In January, you could go to Bob Bob Ricard in Soho. I do not know why it is called Bob Bob Ricard; and I do not really care. I am currently reviewing cars for another magazine and cars’ names make restaurants’ names sound reasonable. Perhaps Bob Bob Ricard is always slightly drunk and needs to mumble its name — ‘Bob?’ — for fear of forgetting it, like the people in the VIP field at Glastonbury. I do know that it is a restaurant for affluent halfwits, of which there is an infinite supply in Soho. I wonder if it might have been Jimmy Savile’s favourite restaurant.
It occupies the ground floor of a dull brown block on Upper James Street, in the ‘functional’ part of Soho. It may be Edwardian, but probably isn’t. It doesn’t matter. This is all about reinvention; about champagne; about the nearby London Palladium, which I also think about in Bob Bob Ricard.
Inside it looks like Harrods, spliced in a weird machine by an evil -interior design genius, and remade slightly wrong because his calculations were inaccurate. The booths are red and gold. Too much gold. More gold than Rumpelstiltskin would covet. He’d scream off it, jump into recovery, spend some time with straw. I haven’t seen so much gold since I toured Ludwig of Bavaria’s palaces and saw his collection of carriages. There are velvet curtains and mad polished ceilings and a flinty bar, which looks like the kind of bar that prostitutes manifest if there is enough dirty money in the room. Do Russian oligarchs, for whom this place exists (the menu is exactly half Russian, like the Ukraine), know how camp it is?
The selling point — the zenith or nadir, depending on your perspective — is a gold button in each booth. It says ‘Press for champagne’. What drowsing childhood or alcoholic dream made that button? So I do ring for champagne. I want a glass for my companion. I do not want champagne for myself. I mean, of course I do want champagne, but I haven’t had a glass of champagne since 2001 and if I had one now I would smash up this restaurant because I want all the champagne. It probably wouldn’t look worse if I did. You probably wouldn’t notice. Gold is gold.
They bring two glasses of champagne. The button doesn’t understand that only my companion wants champagne or rather that I do but I don’t because I want all of it. The button is simple.
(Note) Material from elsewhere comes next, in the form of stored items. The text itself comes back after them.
(* ===== verification/SfsStore.v ===== *)
(** * The secure flash store keeps assets

    A specification of the storage backend of secure_flash_store.c, an executable function on
    a map from clients and identifiers to assets, and the proof that over a lawful flash and a
    mounted file system every operation replies and acts as the specification says. *)
From S2P Require Import Prelude Status StorageBackend SfsFlash SfsMblock SfsFs SecureFlashStore SfsLogic SfsMeta SfsData SfsFiles SfsDelete SfsInit.

(** ** The specification *)
Abbreviation assets := (gmap (Z * Z) asset).

Definition flags_supported (flags : Z) : bool :=
  Z.land flags (Z.lnot (Z.lor (Z.lor PSA_STORAGE_FLAG_WRITE_ONCE PSA_STORAGE_FLAG_NO_CONFIDENTIALITY)
    PSA_STORAGE_FLAG_NO_REPLAY_PROTECTION)) =? 0.

Definition reply (st : Z) : storage_reply := Reply st [] StorageBackend.no_info.

(** [roomy]: there is room for the asset that is created.  An asset is replaced by removing
    it first, so that a replacement without room loses it. *)
Definition asset_step (roomy : bool) (m : assets) (client : Z) (o : storage_op) : storage_reply * assets :=
  match o with
  | SetAsset u d flags =>
      if u =? SFS_INVALID_UID then (reply PSA_ERROR_INVALID_ARGUMENT, m)
      else if negb (flags_supported flags) then (reply PSA_ERROR_NOT_SUPPORTED, m)
      else if from_option write_once false (m !! (client, u)) then (reply PSA_ERROR_NOT_PERMITTED, m)
      else if roomy then (reply PSA_SUCCESS, <[(client, u) := Asset flags (len d) d]> m)
      else (reply PSA_ERROR_INSUFFICIENT_STORAGE, delete (client, u) m)
  | GetData u off n =>
      if u =? SFS_INVALID_UID then (reply PSA_ERROR_INVALID_ARGUMENT, m)
      else match m !! (client, u) with
      | None => (reply PSA_ERROR_DOES_NOT_EXIST, m)
      | Some a =>
          if len (a_data a) <? off then (reply PSA_ERROR_INVALID_ARGUMENT, m)
          else (Reply PSA_SUCCESS (slice (a_data a) off (Z.min n (len (a_data a) - off))) StorageBackend.no_info, m)
      end
  | GetInfo u =>
      if u =? SFS_INVALID_UID then (reply PSA_ERROR_INVALID_ARGUMENT, m)
      else match m !! (client, u) with
      | None => (reply PSA_ERROR_DOES_NOT_EXIST, m)
      | Some a => (Reply PSA_SUCCESS [] (StorageInfo (u32 (a_room a)) (u32 (len (a_data a))) (a_flags a)), m)
      end
  | RemoveAsset u =>
      if u =? SFS_INVALID_UID then (reply PSA_ERROR_INVALID_ARGUMENT, m)
      else match m !! (client, u) with
      | None => (reply PSA_ERROR_DOES_NOT_EXIST, m)
      | Some a => if write_once a then (reply PSA_ERROR_NOT_PERMITTED, m) else (reply PSA_SUCCESS, delete (client, u) m)
      end
  | CreateAsset u room flags =>
      if u =? SFS_INVALID_UID then (reply PSA_ERROR_INVALID_ARGUMENT, m)
      else if negb (Z.land flags PSA_STORAGE_FLAG_WRITE_ONCE =? 0) then (reply PSA_ERROR_NOT_SUPPORTED, m)
      else match m !! (client, u) with
      | Some _ => (reply PSA_ERROR_ALREADY_EXISTS, m)
      | None => if roomy then (reply PSA_SUCCESS, <[(client, u) := Asset flags room []]> m)
                else (reply PSA_ERROR_INSUFFICIENT_STORAGE, m)
      end
  | ExtendAsset u off d =>
      if u =? SFS_INVALID_UID then (reply PSA_ERROR_INVALID_ARGUMENT, m)
      else match m !! (client, u) with
      | None => (reply PSA_ERROR_DOES_NOT_EXIST, m)
      | Some a =>
          if write_once a then (reply PSA_ERROR_NOT_PERMITTED, m)
          else if (asset_data_size <? len d) || (a_room a <? off + len d) || (len (a_data a) <? off)
          then (reply PSA_ERROR_INVALID_ARGUMENT, m)
          else (reply PSA_SUCCESS, <[(client, u) := Asset (a_flags a) (a_room a) (take (Z.to_nat off) (a_data a) ++ d)]> m)
      end
  | GetSupport => (Reply PSA_SUCCESS [] (StorageInfo 0 0 PSA_STORAGE_SUPPORT_SET_EXTENDED), m)
  end.

(** The requests the specification covers: those with data or capacity, and extensions up to
    the end of the asset at least.  What the others do to the store, [empty_asset_removal_leaks]
    and [overwrite_erases_tail] show. *)
Definition covered (m : assets) (client : Z) (o : storage_op) : Prop :=
  op_ok o /\
  match o with
  | SetAsset _ d _ => 0 < len d
  | CreateAsset _ room _ => 0 < room
  | ExtendAsset u off d => match m !! (client, u) with Some a => len (a_data a) <= off + len d | None => True end
  | _ => True
  end.

(** What a request that did not end may leave of the asset it names. *)
Definition op_uid (o : storage_op) : Z :=
  match o with
  | SetAsset u _ _ | GetData u _ _ | GetInfo u | RemoveAsset u | CreateAsset u _ _ | ExtendAsset u _ _ => u
  | GetSupport => SFS_INVALID_UID
  end.

Definition unfinished (m : assets) (client : Z) (o : storage_op) (a : option asset) : Prop :=
  a = m !! (client, op_uid o) \/
  match o with
  | SetAsset _ d flags => a = None \/
      exists n, 0 < n <= len d /\ (len d <= asset_data_size -> n = len d) /\ a = Some (Asset flags (len d) (slice d 0 n))
  | RemoveAsset _ => a = None
  | CreateAsset _ room flags => a = Some (Asset flags room [])
  | ExtendAsset u off d => exists b, m !! (client, u) = Some b /\
      a = Some (Asset (a_flags b) (a_room b) (take (Z.to_nat off) (a_data b) ++ d))
  | _ => False
  end.

(** A sequence of requests of clients; at each creation there is room or not. *)
Fixpoint all_covered (m : assets) (l : list (Z * storage_op)) : Prop :=
  match l with
  | [] => True
  | (client, o) :: l => fits 32 client /\ covered m client o /\ forall b, all_covered (asset_step b m client o).2 l
  end.

Inductive asset_history : assets -> list (Z * storage_op) -> list storage_reply -> assets -> Prop :=
  | history_end m : asset_history m [] [] m
  | history_step m client o b l rs m' :
      asset_history (asset_step b m client o).2 l rs m' ->
      asset_history m ((client, o) :: l) ((asset_step b m client o).1 :: rs) m'.

(** ** Identifiers *)
Lemma fid_len client u : len (sfs_get_fid client u) = 12.
Proof. unfold sfs_get_fid. by rewrite len_app, !len_le_split. Qed.

Lemma fid_valid client u : fits 64 u -> u <> 0 -> valid_fid (sfs_get_fid client u) = true.
Proof.
  intros Hu Hne. unfold valid_fid, sfs_utils_validate_fid. case_match eqn:He; [done|]. exfalso.
  pose proof (fid_len client u) as Hl. unfold len in Hl. rewrite take_ge in He by (unfold SFS_FILE_ID_SIZE; lia).
  assert (forall c, c ∈ le_split 8 u -> c = 0) as Hz.
  { intros c Hc. destruct (Z.eq_dec c 0) as [|Hc0]; [done|]. rewrite <- not_true_iff_false in He. destruct He.
    apply existsb_exists. exists c. split; [apply list_elem_of_In; unfold sfs_get_fid; apply elem_of_app; by right|]. by destruct (Z.eqb_spec c 0). }
  pose proof (le_roundtrip 8 u Hu) as Hr. revert Hz Hr. generalize (le_split 8 u) as l. intros l Hz Hr. destruct Hne. rewrite <- Hr.
  clear Hr. induction l as [|c l IH]; [done|]. cbn [le_combine]. rewrite (Hz c), IH by set_solver. done.
Qed.

Lemma fid_inj client u client' u' :
  fits 32 client -> fits 64 u -> fits 32 client' -> fits 64 u' ->
  sfs_get_fid client u = sfs_get_fid client' u' -> (client, u) = (client', u').
Proof.
  intros Hc Hu Hc' Hu' He. unfold sfs_get_fid in He.
  apply app_inj_1 in He as [H1 H2]; [|pose proof (len_le_split 4 client); pose proof (len_le_split 4 client'); unfold len in *; lia].
  apply (f_equal le_combine) in H1, H2. rewrite !le_roundtrip in H1 by done. rewrite !le_roundtrip in H2 by done. congruence.
Qed.

Lemma asset_data_size_is : asset_data_size = 4096.
Proof. by vm_compute. Qed.

(** ** The state of the store *)
Section Store.
Context {F : Type} (info : sfs_flash_info_t F) (V : flash_view F) `{!FlashLaws info V}.
Hypothesis cfg : config_ok info.
Abbreviation st := (sfs_state (F := F)).

Definition asset_of (f : fsfile) : asset := Asset (ff_flags f) (ff_capacity f) (ff_data f).

(** The image shows the assets [m]. *)
Definition shows (i : image) (y : bytes) (m : assets) : Prop :=
  forall client u, fits 32 client -> fits 64 u -> u <> 0 ->
    m !! (client, u) = asset_of <$> fs_file info i y (sfs_get_fid client u).

Record keeps (s : st) (m : assets) : Prop := {
  kp_buffer : len (asset_data s) = asset_data_size;
  kp_image : exists i y, repr V (fs_ctx_sfs s) i /\ settled info V i /\ mounted info i y /\ shows i y m
}.

Lemma shows_changed i y m client u e i' y' :
  fits 32 client -> fits 64 u -> u <> 0 -> shows i y m ->
  changed info V i y (sfs_get_fid client u) e i' y' ->
  shows i' y' (match e with Some f => <[(client, u) := asset_of f]> m | None => delete (client, u) m end).
Proof.
  intros Hc Hu Hne Hs (_ & _ & He & Ho) c' u' Hc' Hu' Hne'. destruct (decide ((client, u) = (c', u'))) as [[= <- <-]|Hd].
  - rewrite He. destruct e; [by rewrite lookup_insert_eq|by rewrite lookup_delete_eq].
  - assert (sfs_get_fid c' u' <> sfs_get_fid client u) as Hf by (intros Hf; apply Hd; symmetry; by apply fid_inj).
    rewrite Ho by (done || by apply fid_valid). rewrite <- Hs by done.
    destruct e; [by rewrite lookup_insert_ne|by rewrite lookup_delete_ne].
Qed.

Lemma shows_set i y m client u f i' y' :
  fits 32 client -> fits 64 u -> u <> 0 -> shows i y m ->
  changed info V i y (sfs_get_fid client u) (Some f) i' y' -> shows i' y' (<[(client, u) := asset_of f]> m).
Proof. intros. by apply (shows_changed i y m client u (Some f)). Qed.

Lemma shows_removed i y m client u i' y' :
  fits 32 client -> fits 64 u -> u <> 0 -> shows i y m ->
  changed info V i y (sfs_get_fid client u) None i' y' -> shows i' y' (delete (client, u) m).
Proof. intros. by apply (shows_changed i y m client u None). Qed.

(** The image shows the assets [m], but for one of which it shows [S]. *)
Definition shows_but (m : assets) (client u : Z) (S : option asset -> Prop) (i : image) (y : bytes) : Prop :=
  exists a, S a /\ shows i y (partial_alter (fun _ => a) (client, u) m).

(** The guard of the flash allows what an operation on this asset leaves, and does on the way. *)
Definition guards (m : assets) (client u : Z) (S : option asset -> Prop) : Prop :=
  (forall i y, settled info V i -> mounted info i y -> shows_but m client u S i y -> safe info V i) /\
  (forall i y, live info V i -> mounted info i y -> shows_but m client u S i y -> allowed V i).

Lemma guards_unguarded m client u S : unguarded V -> guards m client u S.
Proof. intros H. split; [intros ? ? _ _ _ ? _|intros ? ? _ _ _]; apply H. Qed.

Lemma guards_delete m client u S : guards m client u S -> guards (delete (client, u) m) client u S.
Proof.
  assert (forall i y, shows_but (delete (client, u) m) client u S i y -> shows_but m client u S i y) as Hs.
  { intros i y (a & Ha & H). exists a. split; [done|]. by rewrite partial_alter_delete_eq in H. }
  intros [H1 H2]. split; eauto.
Qed.

Lemma guards_start m client u (S : option asset -> Prop) i y :
  guards m client u S -> S (m !! (client, u)) -> settled info V i -> mounted info i y -> shows i y m -> safe info V i.
Proof. intros [H _] HS ?? Hs. eapply H; [done..|]. exists (m !! (client, u)). split; [done|]. by rewrite partial_alter_self. Qed.

Lemma shows_changed_but i y m client u (S : option asset -> Prop) e i' y' :
  fits 32 client -> fits 64 u -> u <> 0 -> shows i y m -> S (asset_of <$> e) ->
  changed info V i y (sfs_get_fid client u) e i' y' -> shows_but m client u S i' y'.
Proof.
  intros Hc Hu Hne Hs HS Hch. exists (asset_of <$> e). split; [done|].
  pose proof (shows_changed i y m client u e i' y' Hc Hu Hne Hs Hch) as H. by destruct e.
Qed.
They also bring doughy, horribly adequate food which would be fine if I were drunk after multiple pressings of the monomaniacal champagne -button — the Oxford ’bab van would be fine after that much Pol Roger — but is absolutely not fine if you are not drunk. It tastes, at best, like the Tesco’s Finest range, but Russian plutocrats on Pol Roger probably don’t notice or care. I had a £21.50 chicken kiev and my companion had a lonely chateaubriand for one for £34.50 and both were edible but no more, and the bill, after pressing the button, was close to £200.
I know I should hate Bob Bob Ricard but I don’t. I had a fantasy when I was a child that I would be a musical theatre star — Oklahoma! — but I have no talent for it so I’m here instead. Bob Bob Ricard feels the closest I can get to that dream, and I only have to eat chicken kiev and not press a button. And I’ve never met a broken man I couldn’t love.
So, a restaurant to fall out of drunkenly into the gloom while singing Rodgers and Hammerstein badly. There’s something for everyone in London. Happy New Year, readers.